Competition for BLyS-mediated signaling through Bcmd/BR3 regulates peripheral B lymphocyte numbers

Striking cell losses occur during late B lymphocyte maturation [1-3], reflecting BcR-mediated; selection coupled with requisites for viability promoting signals [4-11]. How selection and survival cues are integrated remains unclear, but a key role for B lymphocyte stimulator (BLyS (TM); trademark of Human Genome Sciences, Inc) is suggested by its marked effects on B cell numbers and autoantibody formation [12-18] as well as the B lineage-specific expression of BLyS receptors [19-23]. Our analyses of the B cell-deficient A/WySnJ mouse have established Bcmd as a gene controlling follicular B cell life span [24-27], and recent reports show Bcmd encodes a novel BLyS receptor [23, 28, 29]. Here we show that A/WySnJ B cells are unresponsive to BLyS, affording interrogation of how Bcmd influences B cell homeostasis.
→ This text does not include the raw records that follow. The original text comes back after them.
(** The memory work of [add_request] before it publishes the chain. *)
Lemma add_request_chain qd qs did nid data m :
  0 ≤ did < qs → 0 ≤ nid < qs → did ≠ nid → fits 16 nid → fits 32 (len data) → Forall (fits 8) data →
  let b := addr (load_Desc m (qd + 16 * did)) in
  disjoint_ranges b (len data) qd (16 * qs) →
  let m1 := store_bytes m b data in
  let m2 := store_bytes m1 (qd + 16 * did) (Desc_bytes
    {| addr := b; desc_len := len data; flags := VIRTQ_DESC_F_NEXT; next := nid |}) in
  let desc := load_Desc m2 (qd + 16 * nid) in
  let m3 := store_bytes m2 (qd + 16 * nid) (Desc_bytes
    {| addr := addr desc; desc_len := 4096; flags := VIRTQ_DESC_F_WRITE; next := next desc |}) in
  chain qd did nid b (addr (load_Desc m (qd + 16 * nid))) data m3 ∧
  (∀ i, 0 ≤ i < qs → i ≠ did → i ≠ nid → load_Desc m3 (qd + 16 * i) = load_Desc m (qd + 16 * i)) ∧
  same_outside b (len data) m m1 ∧ same_outside (qd + 16 * did) 16 m1 m2 ∧ same_outside (qd + 16 * nid) 16 m2 m3.
Proof.
  intros Hd Hn Hne Hn16 Hl32 Hdata b Hb m1 m2 desc m3.
  pose proof (store_bytes_outside m b data) as O1. fold m1 in O1.
  assert (same_outside (qd + 16 * did) 16 m1 m2) as O2.
  { pose proof (store_bytes_outside m1 (qd + 16 * did) (Desc_bytes
      {| addr := b; desc_len := len data; flags := VIRTQ_DESC_F_NEXT; next := nid |})) as O.
    by rewrite len_Desc_bytes in O. }
  assert (same_outside (qd + 16 * nid) 16 m2 m3) as O3.
  { pose proof (store_bytes_outside m2 (qd + 16 * nid) (Desc_bytes
      {| addr := addr desc; desc_len := 4096; flags := VIRTQ_DESC_F_WRITE; next := next desc |})) as O.
    by rewrite len_Desc_bytes in O. }
  pose proof (load_Desc_range m (qd + 16 * did)) as (Hb64 & _). fold b in Hb64.
  pose proof (load_Desc_range m2 (qd + 16 * nid)) as (Ha64 & _ & _ & Hx16). fold desc in Ha64, Hx16.
  unfold disjoint_ranges in Hb.
  assert (∀ i, 0 ≤ i < qs → load_Desc m1 (qd + 16 * i) = load_Desc m (qd + 16 * i)) as E1.
  { intros i Hi. apply (load_Desc_outside _ _ _ _ _ O1). unfold disjoint_ranges. lia. }
  assert (∀ i, i ≠ did → load_Desc m2 (qd + 16 * i) = load_Desc m1 (qd + 16 * i)) as E2.
  { intros i Hi. apply (load_Desc_outside _ _ _ _ _ O2). unfold disjoint_ranges. lia. }
  assert (∀ i, i ≠ nid → load_Desc m3 (qd + 16 * i) = load_Desc m2 (qd + 16 * i)) as E3.
  { intros i Hi. apply (load_Desc_outside _ _ _ _ _ O3). unfold disjoint_ranges. lia. }
  split_and!; [constructor|..|done|done|done].
  - rewrite <-(load_bytes_store m b data Hdata) at 2.
    rewrite (load_bytes_ext _ m2 m3), (load_bytes_ext _ m1 m2); [done|..].
    + apply (same_outside_on _ _ _ _ _ _ O2). unfold disjoint_ranges, len in *. lia.
    + apply (same_outside_on _ _ _ _ _ _ O3). unfold disjoint_ranges, len in *. lia.
  - rewrite E3 by done. unfold m2. by rewrite load_store_Desc.
  - exists (next desc). unfold m3. rewrite load_store_Desc by done. unfold desc.
    by rewrite E2, E1 by done.
  - intros i Hi H1 H2. by rewrite E3, E2, E1.
Qed.

(** C4: a request is published whole or not at all. [add_request] on two
    descriptors of the table appends the head of a two-descriptor chain to the
    available queue; in every memory the device can observe meanwhile, either
    the queue is still the old one or it ends with the new head and the request
    bytes, the head and the writable response descriptor are all in place. No
    other descriptor changes. *)
Theorem add_request_publishes s pos ids did nid data :
  let qs := queue_size (cfg (dev s)) in let qd := queue_desc (cfg (dev s)) in
  let qa := queue_driver (cfg (dev s)) in
  let b := addr (load_Desc (ram s) (qd + 16 * did)) in
  let b' := addr (load_Desc (ram s) (qd + 16 * nid)) in
  0 < qs → (qs | 2 ^ 16) → len ids < qs → 0 ≤ did < qs → 0 ≤ nid < qs → did ≠ nid →
  fits 16 did → fits 16 nid → len data ≤ 4096 → Forall (fits 8) data →
  disjoint_ranges qd (16 * qs) qa (4 + 2 * qs) →
  disjoint_ranges b (len data) qd (16 * qs) → disjoint_ranges b (len data) qa (4 + 2 * qs) →
  avail_queue qs qa (ram s) pos ids →
  ∃ m ms, VirtioImpl.add_request did nid data s = Ok (tt, Sys (drv s) (dev s) m (seen s ++ ms)) ∧
    avail_queue qs qa m pos (ids ++ [did]) ∧ chain qd did nid b b' data m ∧
    (∀ i, 0 ≤ i < qs → i ≠ did → i ≠ nid → load_Desc m (qd + 16 * i) = load_Desc (ram s) (qd + 16 * i)) ∧
    Forall (λ m', avail_queue qs qa m' pos ids ∨
                  avail_queue qs qa m' pos (ids ++ [did]) ∧ chain qd did nid b b' data m') ms.
Proof.
  intros qs qd qa b b' Hq Hdiv Hlen Hd Hn Hne Hd16 Hn16 Hdl Hdata Hda Hbd Hba Ha.
  pose proof (len_nonneg data) as Hdl0.
  destruct (add_request_chain qd qs did nid data (ram s)) as (Hc & Hf & O1 & O2 & O3);
    [done..|unfold fits; lia|done|done|].
  rewrite (add_request_run s did nid data). cbv zeta. fold qd. fold b. fold b in Hc, Hf, O1, O2, O3. rewrite (wrap_small 32 (len data)) by (unfold fits; lia).
  set (m1 := store_bytes (ram s) b data) in *. set (m2 := store_bytes m1 _ _) in *.
  set (m3 := store_bytes m2 _ _) in *.
  assert (avail_queue qs qa m1 pos ids) as A1 by by apply (avail_queue_outside _ _ _ _ _ _ _ _ Hq O1).
  assert (avail_queue qs qa m2 pos ids) as A2.
  { apply (avail_queue_outside _ _ _ _ _ _ _ _ Hq O2); [|done]. unfold disjoint_ranges in *. lia. }
  assert (avail_queue qs qa m3 pos ids) as A3.
  { apply (avail_queue_outside _ _ _ _ _ _ _ _ Hq O3); [|done]. unfold disjoint_ranges in *. lia. }
  destruct (avail_push qs qa m3 pos ids did) as (P1 & P2 & P3 & P4); [done..|].
  rewrite set_available_run by (cbn; unfold qs in *; lia). cbn [drv dev ram seen].
  fold qs qa. set (m4 := store_bytes m3 _ _) in *. set (m5 := store_bytes m4 _ _) in *.
  assert (chain qd did nid b b' data m5) as C5.
  { apply (chain_outside _ _ _ _ _ _ _ _ _ _ P4); [..|done]; unfold disjoint_ranges in *; lia. }
  eexists _, _. split; [rewrite <-app_assoc; done|]. split_and!; [done|done| |].
  - intros i Hi H1 H2. rewrite <-Hf by done. apply (load_Desc_outside _ _ _ _ _ P4).
    unfold disjoint_ranges in *. lia.
  - simpl. rewrite !Forall_cons, Forall_nil. split_and!; [by left..|by right|done].
Qed.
Mixed marrow chimeras indicate A/WySnJ peripheral B cells compete poorly for peripheral survival. Moreover, in vivo BrdU labeling shows that (A/WySnJ x BALB/c)F-1 B cells have an intermediate but uniform life span, indicating viability requires continuous signaling via this pathway. Together, these findings establish the BLyS/Bcmd pathway as a dominant mediator of B cell survival, suggesting competition for BLyS/Bcmd signals regulates follicular B cell, numbers.